Per queste vicende la Chiesa ha sospettato di ogni innovazione ed ha ritenuto gli intellettuali colpevoli di diffondere l’anticlericalismo. Posizione che ha causato grandi sofferenze in chi sognava una Chiesa ispirata al Vangelo più che alle norme od alla magnificenza dei riti ed ha disabituato i credenti al confronto con i non credenti sino a temerlo.

Il Concilio Vaticano II ha liberato la Chiesa da questa sindrome riconoscendosi Popolo di Dio e facendosi carico de “le gioie e le speranze, le tristezze e le angosce degli uomini di oggi” (Gaudium et spes, proemio). ll Concilio ricompose anche l’antica frattura con gli intellettuali quando Paolo VI simbolicamente consegnò loro gli atti del Concilio tramite Jacques Maritain, il filosofo che da anni auspicava l’incontro fra gli uomini “compagni di strada”.

l dialogo però non è facile, le vicende sopra ricordate hanno lasciato in qualcuno residue incrostazioni culturali e nei credenti paure nascoste che potrebbero indurre al reciproco sospetto, ma dopo i tanti esempi ed incitamenti di Papa Francesco, il tentativo di dialogare non è più eludibile.

A tal proposito risultano significativi per i credenti i due brani del Vangelo (Matteo 25, 14-30 e Luca 19, 11-27) che narrano del padrone che chiede conto ai dipendenti dei talenti che aveva loro affidati.
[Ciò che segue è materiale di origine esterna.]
(** X2. The statuses of the report are the keys of the result set, each
    once, in the order of the [sorted] key: 200 before the codes 300 to
    399, these before 403, 403 before all other codes, and within a group
    in ascending order; so 200, when present, comes first.  The order does
    not depend on the order in which the keys were inserted: it is the
    only sorted arrangement of the keys. *)
Theorem sorted_statuses_spec (rs : gmap Z (gmap (option Z) (list string))) :
  NoDup (sorted_statuses rs) ∧
  (∀ x, x ∈ sorted_statuses rs ↔ is_Some (rs !! x)) ∧
  (∀ i j a b,
     (i < j)%nat →
     sorted_statuses rs !! i = Some a → sorted_statuses rs !! j = Some b →
     status_rank a < status_rank b ∨ (status_rank a = status_rank b ∧ a < b)) ∧
  (∀ keys, keys ≡ₚ elements (dom rs) →
           merge_sort key_le keys = sorted_statuses rs) ∧
  (match rs !! 200 with
   | Some _ => head (sorted_statuses rs) = Some 200
   | None => 200 ∉ sorted_statuses rs
   end).
Proof.
  unfold sorted_statuses.
  pose proof (merge_sort_Permutation key_le (elements (dom rs))) as Hperm.
  pose proof (StronglySorted_merge_sort key_le (elements (dom rs))) as Hsorted.
  set (l := merge_sort key_le (elements (dom rs))) in *.
  assert (NoDup l) as Hnd by (rewrite Hperm; apply NoDup_elements).
  assert (∀ x, x ∈ l ↔ is_Some (rs !! x)) as Hin.
  { intros x. by rewrite Hperm, elem_of_elements, elem_of_dom. }
  split; [done |]. split; [done |]. split; [| split].
  - intros i j a b Hij Ha Hb.
    pose proof (StronglySorted_lookup _ _ _ _ _ _ Hsorted Hij Ha Hb) as Hle.
    assert (a ≠ b) as Hne.
    { intros ->. pose proof (NoDup_lookup _ _ _ _ Hnd Ha Hb). lia. }
    unfold key_le in Hle. lia.
  - intros keys Hkeys. apply (Sorted_unique key_le).
    + apply Sorted_merge_sort, _.
    + apply StronglySorted_Sorted, Hsorted.
    + by rewrite merge_sort_Permutation, Hkeys, Hperm.
  - destruct (rs !! 200) eqn:H200.
    + assert (200 ∈ l) as Hel by (apply Hin; by rewrite H200).
      apply list_elem_of_lookup in Hel as [j Hj].
      destruct l as [| h l'] eqn:Hl; [done |]. simpl. f_equal.
      destruct j as [| j]; [by injection Hj |].
      assert (key_le h 200) as Hle.
      { apply (StronglySorted_lookup key_le (h :: l') 0 (S j));
          [done | lia | done | done]. }
      unfold key_le in Hle.
      pose proof (status_rank_zero h) as [? Hh].
      pose proof (status_rank_zero 200) as [? H2].
      apply Hh. lia.
    + rewrite Hin, H200. by intros [? ?].
Qed.

(** ** The accepted codes, the batches, and how a run ends *)

Lemma elem_of_default_status_codes n :
  n ∈ default_status_codes ↔ n = 200 ∨ 300 ≤ n < 400 ∨ n = 403.
Proof.
  unfold default_status_codes.
  rewrite !elem_of_union, !elem_of_singleton, elem_of_list_to_set.
  rewrite list_elem_of_In, in_map_iff. split.
  - intros [[-> | (k & <- & Hk%in_seq)] | ->]; lia.
  - intros [-> | [Hn | ->]]; [by left; left | | by right].
    left; right. exists (Z.to_nat n). split; [lia |]. apply in_seq. lia.
Qed.

Section CodesFacts.

Variable py_int : string → Z + string.
Variable args : Args.

Lemma elem_of_added_codes n (base : gset Z) (items : list string) :
  n ∈ foldl (λ codes code,
               match py_int (strip code) with
               | inl m => codes ∪ {[ m ]}
               | inr _ => codes
               end) base items ↔
  n ∈ base ∨ ∃ code, code ∈ items ∧ py_int (strip code) = inl n.
Proof.
  revert base. induction items as [| item items IH]; intros base; simpl.
  - split; [by left |]. intros [? | (code & Hin & _)]; [done |].
    by apply elem_of_nil in Hin.
  - rewrite IH. split.
    + intros [Hb | (code & Hin & Hcode)].
      * destruct (py_int (strip item)) as [m |] eqn:Hitem; [| by left].
        apply elem_of_union in Hb as [Hb | ->%elem_of_singleton]; [by left |].
        right. exists item. split; [by left | done].
      * right. exists code. split; [by right | done].
    + intros [Hb | (code & Hin & Hcode)].
      * left. destruct (py_int (strip item)); [| done].
        apply elem_of_union. by left.
      * apply elem_of_cons in Hin as [-> | Hin].
        -- left. rewrite Hcode. apply elem_of_union. right.
           by apply elem_of_singleton.
        -- right. by exists code.
Qed.

(** X3. The accepted codes are 200, 300 to 399 and 403, and every integer
    that [int] reads from an item of [--include] (the items are separated
    by commas and stripped of blanks); an item that [int] refuses adds
    nothing and stops nothing, and no item removes a default. *)
Theorem included_codes_spec (n : Z) :
  n ∈ included_codes py_int args ↔
  (n = 200 ∨ 300 ≤ n < 400 ∨ n = 403) ∨
  ∃ include code,
    args_include args = Some include ∧ truthy include = true ∧
    code ∈ split_on "," include ∧ py_int (strip code) = inl n.
Proof.
  unfold included_codes.
  destruct (args_include args) as [include |].
  - destruct (truthy include) eqn:Ht.
    + rewrite elem_of_added_codes, elem_of_default_status_codes. split.
      * intros [? | (code & ? & ?)]; [by left |].
        right. by exists include, code.
      * intros [? | (inc & code & [= <-] & _ & ? & ?)]; [by left |].
        right. by exists code.
    + rewrite elem_of_default_status_codes. split; [by left |].
      intros [? | (inc & code & [= <-] & Ht' & _)]; [done | congruence].
  - rewrite elem_of_default_status_codes. split; [by left |].
    intros [? | (inc & code & ? & _)]; done.
Qed.

End CodesFacts.

Lemma lookup_map {A B} (f : A → B) (l : list A) i :
  map f l !! i = option_map f (l !! i).
Proof. revert i. induction l as [| x l IH]; intros [| i]; simpl; auto. Qed.

Lemma chunks_shape {A} (l : list A) (b i : nat) (chunk : list A) :
  (0 < b)%nat →
  map (λ i, slice l i (i + b))
      (map (λ k, k * b)%nat (seq 0 ((length l + b - 1) / b))) !! i = Some chunk →
  chunk = take b (drop (i * b) l) ∧
  (1 ≤ length chunk ≤ b)%nat ∧
  ((S i < (length l + b - 1) / b)%nat → length chunk = b).
Proof.
  intros Hb. rewrite !lookup_map.
  destruct (seq 0 ((length l + b - 1) / b) !! i) as [k |] eqn:Hk; [| done].
  apply lookup_seq in Hk as [-> Hi]. simpl. intros [= <-].
  unfold slice. replace (i * b + b - i * b)%nat with b by lia.
  split; [done |]. rewrite length_take, length_drop.
  pose proof (Nat.div_mod_eq (length l + b - 1) b) as Hdm.
  pose proof (Nat.mod_upper_bound (length l + b - 1) b) as Hm.
  split; [nia |]. intros Hlast. nia.
Qed.

Section EndFacts.

Variable py_int : string → Z + string.
Variable args : Args.
Variable send : transport.

(** X4. The dispatcher cuts the input into [ceil(N / 1000)] batches: batch
    [i] is the URLs [1000 i] to [1000 i + 999] of the input; no batch is
    empty, none has more than 1000 URLs, every batch but the last has
    exactly 1000, and the batches put end to end are the input (no URL is
    dropped, repeated or moved). *)
Theorem batches_shape (urls : list string) :
  concat (batches urls) = urls ∧
  length (batches urls) = ((length urls + 999) / 1000)%nat ∧
  ∀ i batch,
    batches urls !! i = Some batch →
    batch = take 1000 (drop (i * 1000) urls) ∧
    (1 ≤ length batch ≤ 1000)%nat ∧
    ((S i < length (batches urls))%nat → length batch = 1000%nat).
Proof.
  split; [apply batches_concat |].
  assert (length (batches urls) = ((length urls + 999) / 1000)%nat) as Hlen.
  { unfold batches, py_range, batch_size. rewrite !length_map, length_seq.
    f_equal. lia. }
  split; [done |]. intros i batch Hi. rewrite Hlen.
  replace (length urls + 999)%nat with (length urls + 1000 - 1)%nat by lia.
  apply chunks_shape; [lia | exact Hi].
Qed.

Lemma collect_nil :
  0 ≤ args_concurrency args → collect py_int args send [] = Completed [].
Proof.
  intros HK. unfold collect, Semaphore.
  destruct (Z.ltb_spec (args_concurrency args) 0); [lia | done].
Qed.

Lemma process_urls_by_concurrency (self : URLChecker) (urls : list string) :
  (args_concurrency args < 0 →
     process_urls py_int args send self urls =
     Raised (Exn ValueError "Semaphore initial value must be >= 0")) ∧
  (args_concurrency args = 0 → urls ≠ [] →
     process_urls py_int args send self urls = Hangs) ∧
  (args_concurrency args = 0 →
     process_urls py_int args send self [] = Completed self) ∧
  (0 < args_concurrency args →
     ∃ self', process_urls py_int args send self urls = Completed self').
Proof.
  unfold process_urls. split; [| split; [| split]].
  - intros HK. unfold collect, Semaphore.
    by destruct (Z.ltb_spec (args_concurrency args) 0); [| lia].
  - intros HK Hne. destruct urls as [| u urls]; [done |].
    by rewrite collect_hangs.
  - intros HK. rewrite collect_nil; [done | lia].
  - intros HK. destruct (collect_completes py_int args send urls HK) as (rs & ->).
    eauto.
Qed.

(** X5. How a run ends depends on [--concurrency] only.  A negative value
    makes [process_urls] raise the [ValueError] of [asyncio.Semaphore],
    whatever the URLs; with 0 and at least one URL no probe ever starts
    and the run never returns; with 0 and no URL it returns the checker
    unchanged; with a positive value it returns for every list of URLs and
    every network. *)
Theorem process_urls_ends (self : URLChecker) (urls : list string) :
  (args_concurrency args < 0 →
     process_urls py_int args send self urls =
     Raised (Exn ValueError "Semaphore initial value must be >= 0")) ∧
  (args_concurrency args = 0 → urls ≠ [] →
     process_urls py_int args send self urls = Hangs) ∧
  (args_concurrency args = 0 →
     process_urls py_int args send self [] = Completed self) ∧
  (0 < args_concurrency args →
     ∃ self', process_urls py_int args send self urls = Completed self').
Proof. apply process_urls_by_concurrency. Qed.

End EndFacts.

(** ** The requests of a probe *)

Section RequestFacts.

Variable py_int : string → Z + string.
Variable args : Args.
Variable send : transport.

Ltac along_probe :=
  unfold check_url, probe_body, settle, head_attempt, get_fallback;
  repeat (cbn;
    rewrite ?inner_clause_test;
    match goal with
    | H : ?x = _ |- context [match ?x with _ => _ end] => rewrite H
    | H : ?x = _ |- context [if ?x then _ else _] => rewrite H
    | |- context [send ?n ?rq] => destruct (send n rq) eqn:?
    | |- context [method_refused ?z] => destruct (method_refused z) eqn:?
    | |- context [is_ClientError ?e] => destruct (is_ClientError e) eqn:?
    | |- context [is_TimeoutError ?e] => destruct (is_TimeoutError e) eqn:?
    | |- context [is_ClientConnectorError ?e] =>
        destruct (is_ClientConnectorError e) eqn:?
    | |- context [size_of ?f ?c] =>
        let E := fresh "E" in
        destruct (size_of f c) eqn:E;
        [pose proof (size_of_not_ClientError _ _ _ E) |]
    end); cbn.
Quei brani ci ricordano che dovremo dar conto dei talenti che sono stati affidati a ciascuno di noi e sarà grave non avere risposte da dare. Il dialogo potrebbe essere una risposta. Il confronto tra uomini di buona volontà, credenti, non credenti od altrimenti credenti, è un mezzo per studiare la condizione umana, rendersi conto che la creazione è in continuo divenire e che spetta agli uomini continuare a realizzarla. Pertanto, gli uomini ormai liberi dai vecchi condizionamenti possono incontrarsi per occuparsi insieme dell’uomo ed entrare nel mistero della vita per percepirne il dinamismo ed il senso nascosto. Così potranno comprendere ed affrontare i gravi problemi posti dalla modernità fra cui:

Il vero significato del concetto di dignità della persona e ciò che ne deriva in ogni momento della vita;
Come impedire la disgregazione della famiglia, diventata un insieme di persone orientato all’individualismo e non un nucleo che educa alla socialità;
Come far capire che il matrimonio non è sostituibile dalla irresponsabilità della convivenza;
Come far comprendere la dignità di accompagnare alla buona morte sia una buona alternativa all’eutanasia.
Perché la società è soffocata da un’economia disumana disinteressata ai bisogni dell’uomo, umiliandone la dignità e, arricchendo i ricchi ed impoverendo i poveri, causa una grave crisi morale;
Perché non si comprende che il creato è un bene da custodire e non un bene inesauribile da sfruttare.
Inoltre ai credenti spetta il compito di aiutare la Chiesa, Popolo di Dio, a non cadere nella seduzione del Serpente, sempre in agguato nel cammino degli uomini, che tenta di illuderla che non vi siano spazi teologici per accogliere ed alleggerire le sofferenze dei suoi figli, ed in particolare:

L’allontanamento dalla Casa del Padre dei credenti divorziati e delle persone omosessuali;
L’allontanamento dei giovani dalla Chiesa nella quale non intravedono alcuna luce;
L’incomprensione del ruolo della donna prevalentemente usata come erogatrice di servizi od oggetto da sfruttare;
L’obbligo del celibato imposto ai sacerdoti cattolici della Chiesa di Roma e non ai sacerdoti della Chiesa cattolica orientale.
E’ quindi giunto il momento per gli uomini e le donne pensanti di smetterla con i conciliaboli interni e di aprirsi al dialogo senza le antiche remore.